» **Your task**
Use the entries below and reproduce exactly the lines from the one containing "smtp_password : string" down to the one containing "assoc_get environ k default.", both of them included.

═════ Exercise data

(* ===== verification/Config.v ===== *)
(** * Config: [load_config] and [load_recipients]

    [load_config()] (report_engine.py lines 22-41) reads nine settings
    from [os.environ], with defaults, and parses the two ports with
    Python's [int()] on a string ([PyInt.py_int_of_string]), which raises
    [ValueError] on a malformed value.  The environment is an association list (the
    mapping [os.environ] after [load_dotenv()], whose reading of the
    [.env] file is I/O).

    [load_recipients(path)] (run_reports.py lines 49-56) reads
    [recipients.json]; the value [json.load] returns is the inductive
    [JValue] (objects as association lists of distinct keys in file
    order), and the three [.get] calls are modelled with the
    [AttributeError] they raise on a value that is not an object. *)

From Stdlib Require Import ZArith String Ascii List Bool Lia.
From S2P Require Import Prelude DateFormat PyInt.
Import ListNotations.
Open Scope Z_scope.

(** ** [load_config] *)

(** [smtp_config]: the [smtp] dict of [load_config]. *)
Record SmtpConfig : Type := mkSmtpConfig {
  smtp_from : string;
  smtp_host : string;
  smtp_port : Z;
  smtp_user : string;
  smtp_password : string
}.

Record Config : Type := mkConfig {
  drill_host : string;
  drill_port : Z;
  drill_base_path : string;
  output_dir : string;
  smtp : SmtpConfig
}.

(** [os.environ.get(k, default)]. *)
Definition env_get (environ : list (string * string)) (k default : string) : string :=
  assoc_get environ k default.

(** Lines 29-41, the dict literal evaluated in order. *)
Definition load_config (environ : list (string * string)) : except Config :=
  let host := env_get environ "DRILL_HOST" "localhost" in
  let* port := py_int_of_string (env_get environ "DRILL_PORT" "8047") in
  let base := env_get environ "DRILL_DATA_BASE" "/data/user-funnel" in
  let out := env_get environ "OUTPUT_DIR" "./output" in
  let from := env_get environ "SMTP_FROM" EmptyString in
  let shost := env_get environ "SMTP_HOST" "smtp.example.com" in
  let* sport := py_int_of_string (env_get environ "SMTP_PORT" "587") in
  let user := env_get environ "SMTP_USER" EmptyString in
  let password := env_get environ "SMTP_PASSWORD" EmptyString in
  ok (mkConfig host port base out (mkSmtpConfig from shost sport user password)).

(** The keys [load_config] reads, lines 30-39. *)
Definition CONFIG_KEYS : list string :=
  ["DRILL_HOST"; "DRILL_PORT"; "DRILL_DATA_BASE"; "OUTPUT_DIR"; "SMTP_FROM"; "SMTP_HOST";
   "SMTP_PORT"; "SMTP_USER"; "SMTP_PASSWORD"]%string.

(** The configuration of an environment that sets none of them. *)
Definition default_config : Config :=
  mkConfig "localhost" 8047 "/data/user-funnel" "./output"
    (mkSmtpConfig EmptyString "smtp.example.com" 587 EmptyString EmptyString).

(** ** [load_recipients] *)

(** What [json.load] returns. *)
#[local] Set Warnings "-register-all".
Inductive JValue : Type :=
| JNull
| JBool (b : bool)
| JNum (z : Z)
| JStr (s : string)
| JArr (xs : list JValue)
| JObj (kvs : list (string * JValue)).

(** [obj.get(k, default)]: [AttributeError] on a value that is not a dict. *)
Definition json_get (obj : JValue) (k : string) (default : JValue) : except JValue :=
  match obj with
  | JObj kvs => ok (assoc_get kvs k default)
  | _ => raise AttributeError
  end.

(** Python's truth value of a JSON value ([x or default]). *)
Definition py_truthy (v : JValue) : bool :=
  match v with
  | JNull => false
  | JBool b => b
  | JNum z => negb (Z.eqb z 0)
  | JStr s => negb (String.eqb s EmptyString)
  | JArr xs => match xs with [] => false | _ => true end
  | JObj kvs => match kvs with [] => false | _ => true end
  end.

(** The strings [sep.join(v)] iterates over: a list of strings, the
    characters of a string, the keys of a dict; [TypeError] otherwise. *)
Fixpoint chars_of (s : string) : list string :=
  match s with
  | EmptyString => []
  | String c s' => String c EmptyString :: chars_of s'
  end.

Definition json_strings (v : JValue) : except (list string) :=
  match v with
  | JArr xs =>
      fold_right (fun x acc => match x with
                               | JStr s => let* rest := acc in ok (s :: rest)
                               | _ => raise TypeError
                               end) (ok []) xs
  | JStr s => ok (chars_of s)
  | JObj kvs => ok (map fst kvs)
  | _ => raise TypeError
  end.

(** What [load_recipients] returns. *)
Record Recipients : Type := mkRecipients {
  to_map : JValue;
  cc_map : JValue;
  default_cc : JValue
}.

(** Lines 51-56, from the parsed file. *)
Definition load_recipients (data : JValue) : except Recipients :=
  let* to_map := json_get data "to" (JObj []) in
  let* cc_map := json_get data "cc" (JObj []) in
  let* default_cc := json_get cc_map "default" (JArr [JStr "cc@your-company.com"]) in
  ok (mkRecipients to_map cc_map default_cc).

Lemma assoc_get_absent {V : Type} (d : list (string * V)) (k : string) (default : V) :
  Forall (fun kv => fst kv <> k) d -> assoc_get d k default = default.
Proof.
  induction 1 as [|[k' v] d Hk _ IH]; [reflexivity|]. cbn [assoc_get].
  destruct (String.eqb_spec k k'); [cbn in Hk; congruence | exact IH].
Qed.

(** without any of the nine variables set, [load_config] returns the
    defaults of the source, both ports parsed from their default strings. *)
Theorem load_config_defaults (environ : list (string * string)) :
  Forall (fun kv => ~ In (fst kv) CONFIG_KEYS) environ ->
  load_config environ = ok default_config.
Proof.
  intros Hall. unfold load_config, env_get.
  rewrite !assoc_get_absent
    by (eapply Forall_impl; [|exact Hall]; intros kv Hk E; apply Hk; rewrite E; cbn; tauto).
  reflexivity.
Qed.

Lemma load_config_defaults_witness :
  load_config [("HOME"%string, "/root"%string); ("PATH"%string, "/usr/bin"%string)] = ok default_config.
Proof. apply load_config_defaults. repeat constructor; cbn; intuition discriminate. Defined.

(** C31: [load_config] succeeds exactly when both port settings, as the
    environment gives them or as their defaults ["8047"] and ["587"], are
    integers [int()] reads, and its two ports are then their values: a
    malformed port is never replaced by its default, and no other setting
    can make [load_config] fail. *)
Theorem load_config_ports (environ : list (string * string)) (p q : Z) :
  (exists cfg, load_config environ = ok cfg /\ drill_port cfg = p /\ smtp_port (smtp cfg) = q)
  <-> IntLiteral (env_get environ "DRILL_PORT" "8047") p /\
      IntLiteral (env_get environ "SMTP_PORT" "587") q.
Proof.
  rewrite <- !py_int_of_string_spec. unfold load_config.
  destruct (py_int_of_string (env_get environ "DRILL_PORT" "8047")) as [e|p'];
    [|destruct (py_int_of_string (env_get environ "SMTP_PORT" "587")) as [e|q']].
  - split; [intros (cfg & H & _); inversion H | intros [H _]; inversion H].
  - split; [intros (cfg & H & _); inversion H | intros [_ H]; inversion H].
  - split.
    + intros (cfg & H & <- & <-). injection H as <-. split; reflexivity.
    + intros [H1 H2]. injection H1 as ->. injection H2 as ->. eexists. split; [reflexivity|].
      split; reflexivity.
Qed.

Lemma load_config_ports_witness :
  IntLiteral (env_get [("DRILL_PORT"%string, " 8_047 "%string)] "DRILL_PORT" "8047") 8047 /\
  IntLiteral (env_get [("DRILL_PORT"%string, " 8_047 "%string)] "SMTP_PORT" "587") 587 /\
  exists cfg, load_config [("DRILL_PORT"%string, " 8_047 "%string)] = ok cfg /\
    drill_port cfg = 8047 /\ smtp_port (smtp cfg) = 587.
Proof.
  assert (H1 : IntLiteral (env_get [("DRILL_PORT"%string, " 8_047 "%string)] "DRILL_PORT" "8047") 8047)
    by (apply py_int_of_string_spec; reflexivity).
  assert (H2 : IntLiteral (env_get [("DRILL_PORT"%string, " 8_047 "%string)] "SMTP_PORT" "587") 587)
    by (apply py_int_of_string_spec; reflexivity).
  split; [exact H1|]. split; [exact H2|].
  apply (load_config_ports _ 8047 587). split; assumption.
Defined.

══════════

» **Answer section**
  smtp_password : string
}.

Record Config : Type := mkConfig {
  drill_host : string;
  drill_port : Z;
  drill_base_path : string;
  output_dir : string;
  smtp : SmtpConfig
}.

(** [os.environ.get(k, default)]. *)
Definition env_get (environ : list (string * string)) (k default : string) : string :=
  assoc_get environ k default.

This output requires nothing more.